Stored data entries
(* ===== verification/UserlandSpec.v ===== *)
(** [diff2] compares files line by line. *)

From S2P Require Import Prelude Memory Prog LibcStr LibcFmt LibcFmtSpec LibcSys LibcStdio LibcStdioSpec Tools ToolsSpec Userland.

(* ------------------------------------------------------------------ *)
(** ** What diff2 compares *)

(** A line without the newline that ends it. *)
Definition chop (s : list Z) : list Z := match last s with Some 10 => removelast s | _ => s end.
(** The lines of a file; carriage returns do not count. *)
Definition diff_lines (s : list Z) : list (list Z) := chop <$> split_lines 10 (filter (fun c => c <> 13) s).
(** The part of a line that is compared: its first 511 bytes, up to a NUL, and
    whether there are more. *)
Definition line_key (s : list Z) : list Z * bool := (c_string (take 511 s), (511 <? length s)%nat).

(** [diff2_read_line] over what is left of a file; the last component is left
    afterwards. *)
Fixpoint scan_line (s buf : list Z) (truncated : bool) : Z * list Z * bool * list Z :=
  match s with
  | [] => (if (length buf =? 0)%nat then 0 else 1, buf, truncated, [])
  | c :: s =>
      if c =? 13 then scan_line s buf truncated
      else if c =? 10 then (1, buf, truncated, s)
      else if (length buf <? 511)%nat then scan_line s (buf ++ [c]) truncated
      else scan_line s buf true
  end.

Lemma chop_line s : chop (s ++ [10]) = s.
Proof. unfold chop. rewrite last_snoc. apply removelast_last. Qed.
Definition no_newline (x : list Z) : Prop := Forall (fun c => c <> 10) x.
Lemma chop_none x : no_newline x -> chop x = x.
Proof.
  intros Hx. unfold chop. destruct (last x) as [c|] eqn:E; [|done].
  apply last_Some_elem_of in E. eapply Forall_forall in Hx; [|exact E].
  destruct c as [|c|c]; try done. by do 4 (destruct c as [c|c|]; try done).
Qed.
Lemma split_lines_line x t : no_newline x -> split_lines 10 (x ++ 10 :: t) = (x ++ [10]) :: split_lines 10 t.
Proof.
  induction 1 as [|c x Hc _ IH]; [done|]. cbn [app split_lines]. rewrite (proj2 (Z.eqb_neq c 10)) by done. by rewrite IH.
Qed.
Lemma split_lines_last x : no_newline x -> x <> [] -> split_lines 10 x = [x].
Proof.
  induction 1 as [|c x Hc _ IH]; [done|]. intros _. cbn [split_lines]. rewrite (proj2 (Z.eqb_neq c 10)) by done.
  destruct x as [|d x]; [done|]. by rewrite IH.
Qed.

• **EXERCISE AIM**: Please write out, exactly as they appear, only the lines from the one holding "Definition chop (s" through the end of the data.

• **ANSWER TO THIS PROBLEM**:
Definition chop (s : list Z) : list Z := match last s with Some 10 => removelast s | _ => s end.
(** The lines of a file; carriage returns do not count. *)
Definition diff_lines (s : list Z) : list (list Z) := chop <$> split_lines 10 (filter (fun c => c <> 13) s).
(** The part of a line that is compared: its first 511 bytes, up to a NUL, and
    whether there are more. *)
Definition line_key (s : list Z) : list Z * bool := (c_string (take 511 s), (511 <? length s)%nat).

(** [diff2_read_line] over what is left of a file; the last component is left
    afterwards. *)
Fixpoint scan_line (s buf : list Z) (truncated : bool) : Z * list Z * bool * list Z :=
  match s with
  | [] => (if (length buf =? 0)%nat then 0 else 1, buf, truncated, [])
  | c :: s =>
      if c =? 13 then scan_line s buf truncated
      else if c =? 10 then (1, buf, truncated, s)
      else if (length buf <? 511)%nat then scan_line s (buf ++ [c]) truncated
      else scan_line s buf true
  end.

Lemma chop_line s : chop (s ++ [10]) = s.
Proof. unfold chop. rewrite last_snoc. apply removelast_last. Qed.
Definition no_newline (x : list Z) : Prop := Forall (fun c => c <> 10) x.
Lemma chop_none x : no_newline x -> chop x = x.
Proof.
  intros Hx. unfold chop. destruct (last x) as [c|] eqn:E; [|done].
  apply last_Some_elem_of in E. eapply Forall_forall in Hx; [|exact E].
  destruct c as [|c|c]; try done. by do 4 (destruct c as [c|c|]; try done).
Qed.
Lemma split_lines_line x t : no_newline x -> split_lines 10 (x ++ 10 :: t) = (x ++ [10]) :: split_lines 10 t.
Proof.
  induction 1 as [|c x Hc _ IH]; [done|]. cbn [app split_lines]. rewrite (proj2 (Z.eqb_neq c 10)) by done. by rewrite IH.
Qed.
Lemma split_lines_last x : no_newline x -> x <> [] -> split_lines 10 x = [x].
Proof.
  induction 1 as [|c x Hc _ IH]; [done|]. intros _. cbn [split_lines]. rewrite (proj2 (Z.eqb_neq c 10)) by done.
  destruct x as [|d x]; [done|]. by rewrite IH.
Qed.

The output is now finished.